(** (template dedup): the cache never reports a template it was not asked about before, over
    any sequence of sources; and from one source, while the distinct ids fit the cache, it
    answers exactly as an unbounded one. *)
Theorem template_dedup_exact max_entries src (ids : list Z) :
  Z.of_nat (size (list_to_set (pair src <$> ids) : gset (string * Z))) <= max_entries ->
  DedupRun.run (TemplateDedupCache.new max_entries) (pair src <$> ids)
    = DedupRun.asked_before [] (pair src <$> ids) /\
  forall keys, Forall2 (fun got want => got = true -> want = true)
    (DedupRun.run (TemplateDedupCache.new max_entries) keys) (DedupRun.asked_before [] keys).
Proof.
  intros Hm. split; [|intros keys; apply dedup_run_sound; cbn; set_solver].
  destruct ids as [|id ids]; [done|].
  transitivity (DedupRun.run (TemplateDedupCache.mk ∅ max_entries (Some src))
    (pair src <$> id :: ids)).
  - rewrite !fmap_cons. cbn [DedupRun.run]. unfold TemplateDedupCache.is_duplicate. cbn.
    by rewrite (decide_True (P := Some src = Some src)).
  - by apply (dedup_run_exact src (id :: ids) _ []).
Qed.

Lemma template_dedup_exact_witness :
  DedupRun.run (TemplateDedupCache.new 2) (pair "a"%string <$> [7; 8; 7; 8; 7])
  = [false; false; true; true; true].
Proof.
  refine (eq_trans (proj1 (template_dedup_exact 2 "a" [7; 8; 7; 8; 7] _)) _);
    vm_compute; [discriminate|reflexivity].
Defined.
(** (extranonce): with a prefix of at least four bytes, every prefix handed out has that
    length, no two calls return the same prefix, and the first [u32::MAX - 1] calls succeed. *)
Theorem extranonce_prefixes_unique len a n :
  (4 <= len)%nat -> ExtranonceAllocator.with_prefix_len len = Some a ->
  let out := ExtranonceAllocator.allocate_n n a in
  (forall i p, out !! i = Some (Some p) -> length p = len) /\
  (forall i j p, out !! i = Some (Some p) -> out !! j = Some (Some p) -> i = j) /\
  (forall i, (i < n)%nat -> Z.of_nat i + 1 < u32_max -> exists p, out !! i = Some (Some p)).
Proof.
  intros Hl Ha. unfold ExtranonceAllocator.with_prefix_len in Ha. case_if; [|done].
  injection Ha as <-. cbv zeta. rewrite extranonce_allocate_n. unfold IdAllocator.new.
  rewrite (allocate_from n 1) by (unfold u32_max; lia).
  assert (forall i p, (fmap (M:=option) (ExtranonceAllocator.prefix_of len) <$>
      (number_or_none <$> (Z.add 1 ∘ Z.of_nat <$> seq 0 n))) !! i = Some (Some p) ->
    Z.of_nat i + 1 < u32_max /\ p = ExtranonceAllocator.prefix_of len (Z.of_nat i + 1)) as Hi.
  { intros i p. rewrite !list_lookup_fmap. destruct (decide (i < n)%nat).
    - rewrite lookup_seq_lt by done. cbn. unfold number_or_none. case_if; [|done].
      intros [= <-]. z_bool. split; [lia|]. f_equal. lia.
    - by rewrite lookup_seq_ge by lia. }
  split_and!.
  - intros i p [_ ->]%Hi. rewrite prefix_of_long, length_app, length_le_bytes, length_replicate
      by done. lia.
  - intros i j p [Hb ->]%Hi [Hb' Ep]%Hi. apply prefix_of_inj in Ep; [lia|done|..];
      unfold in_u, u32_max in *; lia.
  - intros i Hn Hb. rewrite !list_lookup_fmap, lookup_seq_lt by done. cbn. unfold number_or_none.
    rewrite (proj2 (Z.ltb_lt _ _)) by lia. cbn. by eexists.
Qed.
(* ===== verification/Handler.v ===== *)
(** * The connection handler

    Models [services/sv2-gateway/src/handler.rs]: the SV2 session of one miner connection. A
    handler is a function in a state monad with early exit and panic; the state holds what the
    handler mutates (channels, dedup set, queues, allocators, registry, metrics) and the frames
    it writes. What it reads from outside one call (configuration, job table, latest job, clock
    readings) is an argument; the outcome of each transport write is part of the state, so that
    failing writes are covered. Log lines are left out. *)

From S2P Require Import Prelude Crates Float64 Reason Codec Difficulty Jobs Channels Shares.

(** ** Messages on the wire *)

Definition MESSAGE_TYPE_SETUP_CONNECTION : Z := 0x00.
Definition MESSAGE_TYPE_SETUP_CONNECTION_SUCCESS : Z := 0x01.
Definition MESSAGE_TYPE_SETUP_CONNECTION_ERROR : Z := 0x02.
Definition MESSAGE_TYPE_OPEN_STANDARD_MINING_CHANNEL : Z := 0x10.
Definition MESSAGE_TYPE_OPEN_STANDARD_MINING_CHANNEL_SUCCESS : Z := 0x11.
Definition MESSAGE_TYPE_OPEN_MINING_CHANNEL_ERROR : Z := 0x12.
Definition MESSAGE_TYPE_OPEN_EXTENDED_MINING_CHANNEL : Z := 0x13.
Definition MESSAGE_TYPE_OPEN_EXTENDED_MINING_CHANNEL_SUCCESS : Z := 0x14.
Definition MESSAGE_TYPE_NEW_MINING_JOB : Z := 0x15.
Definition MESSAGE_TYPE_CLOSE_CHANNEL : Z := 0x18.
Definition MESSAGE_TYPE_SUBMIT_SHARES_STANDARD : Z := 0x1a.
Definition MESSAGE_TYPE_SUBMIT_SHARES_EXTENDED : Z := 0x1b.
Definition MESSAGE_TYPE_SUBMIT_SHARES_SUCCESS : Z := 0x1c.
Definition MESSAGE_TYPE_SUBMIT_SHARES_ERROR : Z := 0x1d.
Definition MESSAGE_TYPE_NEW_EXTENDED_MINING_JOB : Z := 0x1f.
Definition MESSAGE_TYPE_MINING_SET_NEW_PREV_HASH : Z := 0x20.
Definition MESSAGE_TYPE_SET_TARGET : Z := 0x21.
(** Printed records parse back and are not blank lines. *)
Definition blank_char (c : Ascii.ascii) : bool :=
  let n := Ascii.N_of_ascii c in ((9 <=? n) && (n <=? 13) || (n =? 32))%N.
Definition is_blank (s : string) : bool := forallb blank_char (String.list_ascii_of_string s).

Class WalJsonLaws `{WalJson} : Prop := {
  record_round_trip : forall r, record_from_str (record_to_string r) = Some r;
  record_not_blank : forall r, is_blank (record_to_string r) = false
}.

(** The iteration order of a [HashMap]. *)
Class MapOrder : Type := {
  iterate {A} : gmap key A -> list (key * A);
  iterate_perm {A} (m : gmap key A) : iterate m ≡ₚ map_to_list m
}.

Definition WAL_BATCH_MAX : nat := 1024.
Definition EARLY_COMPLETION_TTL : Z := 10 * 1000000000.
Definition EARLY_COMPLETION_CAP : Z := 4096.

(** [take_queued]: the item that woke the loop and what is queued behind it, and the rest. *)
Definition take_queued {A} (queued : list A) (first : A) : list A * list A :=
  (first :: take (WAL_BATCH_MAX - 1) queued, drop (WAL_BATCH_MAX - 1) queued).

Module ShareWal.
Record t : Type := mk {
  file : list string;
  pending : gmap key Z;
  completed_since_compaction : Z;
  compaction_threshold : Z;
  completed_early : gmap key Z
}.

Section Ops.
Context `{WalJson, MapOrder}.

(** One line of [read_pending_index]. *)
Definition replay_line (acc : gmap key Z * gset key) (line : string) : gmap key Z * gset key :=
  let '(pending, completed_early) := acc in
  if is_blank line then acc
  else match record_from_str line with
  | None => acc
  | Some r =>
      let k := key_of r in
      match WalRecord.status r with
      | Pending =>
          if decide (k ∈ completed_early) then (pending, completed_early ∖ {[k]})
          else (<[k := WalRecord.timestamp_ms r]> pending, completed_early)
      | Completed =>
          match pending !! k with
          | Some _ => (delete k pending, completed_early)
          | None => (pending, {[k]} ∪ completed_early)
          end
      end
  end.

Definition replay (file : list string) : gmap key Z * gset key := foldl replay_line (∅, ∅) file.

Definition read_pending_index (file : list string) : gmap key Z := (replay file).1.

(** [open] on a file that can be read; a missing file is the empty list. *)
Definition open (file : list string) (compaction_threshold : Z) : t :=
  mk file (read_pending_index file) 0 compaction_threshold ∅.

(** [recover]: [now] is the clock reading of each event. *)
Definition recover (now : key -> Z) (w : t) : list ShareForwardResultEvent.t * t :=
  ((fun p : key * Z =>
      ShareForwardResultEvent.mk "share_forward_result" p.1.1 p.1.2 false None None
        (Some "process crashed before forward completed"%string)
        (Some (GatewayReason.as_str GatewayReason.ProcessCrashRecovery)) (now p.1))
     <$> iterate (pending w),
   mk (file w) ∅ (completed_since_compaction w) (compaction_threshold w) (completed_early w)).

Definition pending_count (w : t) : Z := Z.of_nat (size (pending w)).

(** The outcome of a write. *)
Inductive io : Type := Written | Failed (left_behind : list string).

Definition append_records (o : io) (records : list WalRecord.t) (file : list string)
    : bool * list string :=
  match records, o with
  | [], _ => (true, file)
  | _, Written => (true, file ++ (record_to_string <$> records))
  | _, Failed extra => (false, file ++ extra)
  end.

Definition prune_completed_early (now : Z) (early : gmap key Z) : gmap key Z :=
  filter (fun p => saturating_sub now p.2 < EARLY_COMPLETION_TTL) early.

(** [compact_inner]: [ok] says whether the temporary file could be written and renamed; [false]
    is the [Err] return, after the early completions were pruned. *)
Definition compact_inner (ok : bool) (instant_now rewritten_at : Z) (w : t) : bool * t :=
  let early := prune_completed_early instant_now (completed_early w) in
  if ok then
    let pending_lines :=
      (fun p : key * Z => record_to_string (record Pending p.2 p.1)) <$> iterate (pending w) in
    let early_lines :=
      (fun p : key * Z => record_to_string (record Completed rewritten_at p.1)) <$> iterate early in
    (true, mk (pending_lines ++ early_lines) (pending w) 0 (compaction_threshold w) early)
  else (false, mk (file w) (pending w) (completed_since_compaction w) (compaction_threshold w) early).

########################################

* _TASK BRIEF_
With the line holding "completed_early : gmap key Z" as the first and the line holding "let k := key_of r in" as the last, please transcribe exactly the lines of the material above in that range and nothing else.

* _FINISHED EXERCISE_
  completed_early : gmap key Z
}.

Section Ops.
Context `{WalJson, MapOrder}.

(** One line of [read_pending_index]. *)
Definition replay_line (acc : gmap key Z * gset key) (line : string) : gmap key Z * gset key :=
  let '(pending, completed_early) := acc in
  if is_blank line then acc
  else match record_from_str line with
  | None => acc
  | Some r =>
      let k := key_of r in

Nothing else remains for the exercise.